(** *** revert_sale *)

(** The variables the scan of [revert_sale] assigns. *)
Record SaleVars : Type := mkSaleVars {
  sale_found : bool;
  sale_line_number : option nat;
  sale_vin : option str;
  sale_cost : option Decimal;
  sale_date : option datetime
}.

Definition revert_scan_body (st : Store) (sales_number_ : str)
  (vars : SaleVars) (line_num : nat) : step SaleVars :=
  match _read_fixed_length_line st sales_txt line_num with
  | Raise e =>
      if is_ValueError e || is_IndexError e then Continue vars else Abort e
  | Ok sale_data_str =>
      if is_blank sale_data_str then Continue vars
      else
        let parts := split PIPE sale_data_str in
        if negb (length parts =? 4) then Continue vars
        else if startswith (nth 0 parts []) DELETED_ then Continue vars
        else if str_eqb (nth 0 parts []) sales_number_ then
          match Decimal_of_str (nth 2 parts []) with
          | None => Abort InvalidOperation
          | Some c =>
              (* the assignments before the date is parsed stay *)
              let vars' :=
                mkSaleVars true (Some line_num) (Some (nth 1 parts []))
                           (Some c) (sale_date vars) in
              match fromisoformat (nth 3 parts []) with
              | None => Continue vars'
              | Some d =>
                  Break (mkSaleVars true (Some line_num)
                                    (Some (nth 1 parts [])) (Some c)
                                    (Some d))
              end
          end
        else Continue vars
  end.

Fixpoint revert_scan (st : Store) (sales_number_ : str) (lines : list nat)
  (vars : SaleVars) : res SaleVars :=
  match lines with
  | [] => Ok vars
  | line_num :: lines' =>
      match revert_scan_body st sales_number_ vars line_num with
      | Continue vars' => revert_scan st sales_number_ lines' vars'
      | Break vars' => Ok vars'
      | Abort e => Raise e
      end
  end.

(** [f'DELETED_{sales_number}|{sale_vin}|{sale_cost}|{sale_date.isoformat()}']. *)
Definition deleted_sale_data (sales_number_ sale_vin_ : str)
  (sale_cost_ : Decimal) (sale_date_ : datetime) : str :=
  join PIPE [DELETED_ ++ sales_number_; sale_vin_;
             str_of_Decimal sale_cost_; isoformat sale_date_].

Definition revert_sale (sales_number_ : str) : M Car :=
  present <- gets (fun st => path_exists st sales_txt) ;;
  if negb present then raise (ValueError NotFound)
  else
    total_sales_lines <-
      gets (fun st => _get_file_line_count st sales_txt) ;;
    vars <-
      reads (fun st =>
               revert_scan st sales_number_ (seq 0 total_sales_lines)
                           (mkSaleVars false None None None None)) ;;
    if negb (sale_found vars) then raise (ValueError NotFound)
    else
      match sale_line_number vars, sale_vin vars,
            sale_cost vars, sale_date vars with
      | None, _, _, _ => raise (ValueError Corrupt)
      | _, None, _, _ => raise (ValueError Corrupt)
      | _, _, None, _ => raise (ValueError Corrupt)
      | _, _, _, None => raise (ValueError Corrupt)
      | Some sale_line_number_, Some sale_vin_,
        Some sale_cost_, Some sale_date_ =>
          cars_index <- gets (fun st => _load_index st cars_index_txt) ;;
          match dict_get str_eqb cars_index sale_vin_ with
          | None => raise (ValueError NotFound)
          | Some car_line_number =>
              car_data_str <-
                reads (fun st =>
                         read_or_fail st cars_txt car_line_number) ;;
              let parts := split PIPE car_data_str in
              if negb (length parts =? 5) then raise (ValueError Corrupt)
              else
                car <- reads (fun _ => Car_of_parts parts) ;;
                if negb (CarStatus_eqb (status car) sold)
                then raise (ValueError InvalidState)
                else
                  let deleted :=
                    deleted_sale_data sales_number_ sale_vin_
                                      sale_cost_ sale_date_ in
                  if LINE_DATA_LENGTH <? length deleted
                  then raise (ValueError LengthExceeded)
                  else
                    _write_fixed_length_line sales_txt sale_line_number_
                                             deleted ;;
                    sales_index <-
                      gets (fun st => _load_index st sales_index_txt) ;;
                    (if dict_mem str_eqb sales_index sale_vin_
                     then _save_index sales_index_txt
                                      (dict_del str_eqb sales_index sale_vin_)
                     else ret tt) ;;
                    let car := set_status car available in
                    let updated_car_data := Car_data car in
                    if LINE_DATA_LENGTH <? length updated_car_data
                    then raise (ValueError LengthExceeded)
                    else
                      _write_fixed_length_line cars_txt car_line_number
                                               updated_car_data ;;
                      ret car
          end
      end.

(** *** top_models_by_sales *)

(** The two dictionaries of the scan: [model_sales_count] and
    [model_total_price]. *)
Definition Counts := dict Z nat.
Definition Totals := dict Z Decimal.

(** [d.get(k, default)]. *)
Definition get_default {K V} (eqb : K -> K -> bool) (d : dict K V) (k : K)
  (default : V) : V :=
  match dict_get eqb d k with Some v => v | None => default end.

(** The body of the [try] of the scan; [Ok None] is [continue]. *)
Definition top_scan_try (st : Store) (cars_index : Index)
  (vars : Counts * Totals) (line_num : nat) : res (option (Counts * Totals)) :=
  sale_data_str <~ _read_fixed_length_line st sales_txt line_num ;;
  let is_empty := is_blank sale_data_str in
  let is_deleted := startswith sale_data_str DELETED_ in
  if is_empty || is_deleted then Ok None
  else
    let parts := split PIPE sale_data_str in
    if negb (length parts =? 4) then Ok None
    else
      let car_vin_ := nth 1 parts [] in
      sale_price <~ Decimal_ (nth 2 parts []) ;;
      match dict_get str_eqb cars_index car_vin_ with
      | None => Ok None
      | Some car_line_number =>
          car_data_str <~
            _read_fixed_length_line st cars_txt car_line_number ;;
          let car_parts := split PIPE car_data_str in
          if length car_parts <? 2 then Ok None
          else
            model_id <~ int (nth 1 car_parts []) ;;
            let model_sales_count := fst vars in
            let model_total_price := snd vars in
            let current_count :=
              get_default Z.eqb model_sales_count model_id 0 in
            let model_sales_count :=
              dict_set Z.eqb model_sales_count model_id (current_count + 1) in
            let model_total_price :=
              dict_set Z.eqb model_total_price model_id
                (Decimal_add
                   (get_default Z.eqb model_total_price model_id Decimal_zero)
                   sale_price) in
            Ok (Some (model_sales_count, model_total_price))
      end.

(** [except (ValueError, IndexError): continue]. *)
Fixpoint top_scan (st : Store) (cars_index : Index) (lines : list nat)
  (vars : Counts * Totals) : res (Counts * Totals) :=
  match lines with
  | [] => Ok vars
  | line_num :: lines' =>
      match top_scan_try st cars_index vars line_num with
      | Ok (Some vars') => top_scan st cars_index lines' vars'
      | Ok None => top_scan st cars_index lines' vars
      | Raise e =>
          if is_ValueError e || is_IndexError e
          then top_scan st cars_index lines' vars
          else Raise e
      end
  end.

(** The list [models_for_sorting] of triples
    [(model_id, sales_count, avg_price)]. *)
Definition models_for_sorting (vars : Counts * Totals)
  : list (Z * nat * Decimal) :=
  map (fun item : Z * nat =>
         let model_id := fst item in
         let sales_count := snd item in
         let total_price :=
           get_default Z.eqb (snd vars) model_id Decimal_zero in
         let avg_price :=
           if 0 <? sales_count then Decimal_div_int total_price sales_count
           else Decimal_zero in
         (model_id, sales_count, avg_price))
      (fst vars).

(** The "less than" of the sort keys [(x[1], x[2])]: tuples compare at
    the first position where they differ. *)
Definition key_ltb (x y : Z * nat * Decimal) : bool :=
  let '(_, c1, a1) := x in
  let '(_, c2, a2) := y in
  if c1 =? c2 then
    if Decimal_eqb a1 a2 then false else Decimal_ltb a1 a2
  else c1 <? c2.

(** The loop that resolves the model of each of the top entries. *)
Fixpoint top_resolve (st : Store) (models_index : Index)
  (top_models : list (Z * nat * Decimal)) (result : list ModelSaleStats)
  : res (list ModelSaleStats) :=
  match top_models with
  | [] => Ok result
  | (model_id, sales_count, _) :: rest =>
      match dict_get str_eqb models_index (str_of_int model_id) with
      | None => top_resolve st models_index rest result
      | Some model_line_number =>
          match _read_fixed_length_line st models_txt model_line_number with
          | Raise e =>
              if is_ValueError e || is_IndexError e
              then top_resolve st models_index rest result
              else Raise e
          | Ok model_data_str =>
              let model_parts := split PIPE model_data_str in
              if negb (length model_parts =? 3)
              then top_resolve st models_index rest result
              else
                top_resolve st models_index rest
                  (result ++ [mkModelSaleStats (nth 1 model_parts [])
                                               (nth 2 model_parts [])
                                               sales_count])
          end
      end
  end.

__________________________________________________

## Work item
Scan the records above for the lines holding "gets (fun st => _load_index st sales_index_txt)" and "else ret tt) ;;". Transcribe those two and every line between them word for word, and no others.

## Solution to this problem
                      gets (fun st => _load_index st sales_index_txt) ;;
                    (if dict_mem str_eqb sales_index sale_vin_
                     then _save_index sales_index_txt
                                      (dict_del str_eqb sales_index sale_vin_)
                     else ret tt) ;;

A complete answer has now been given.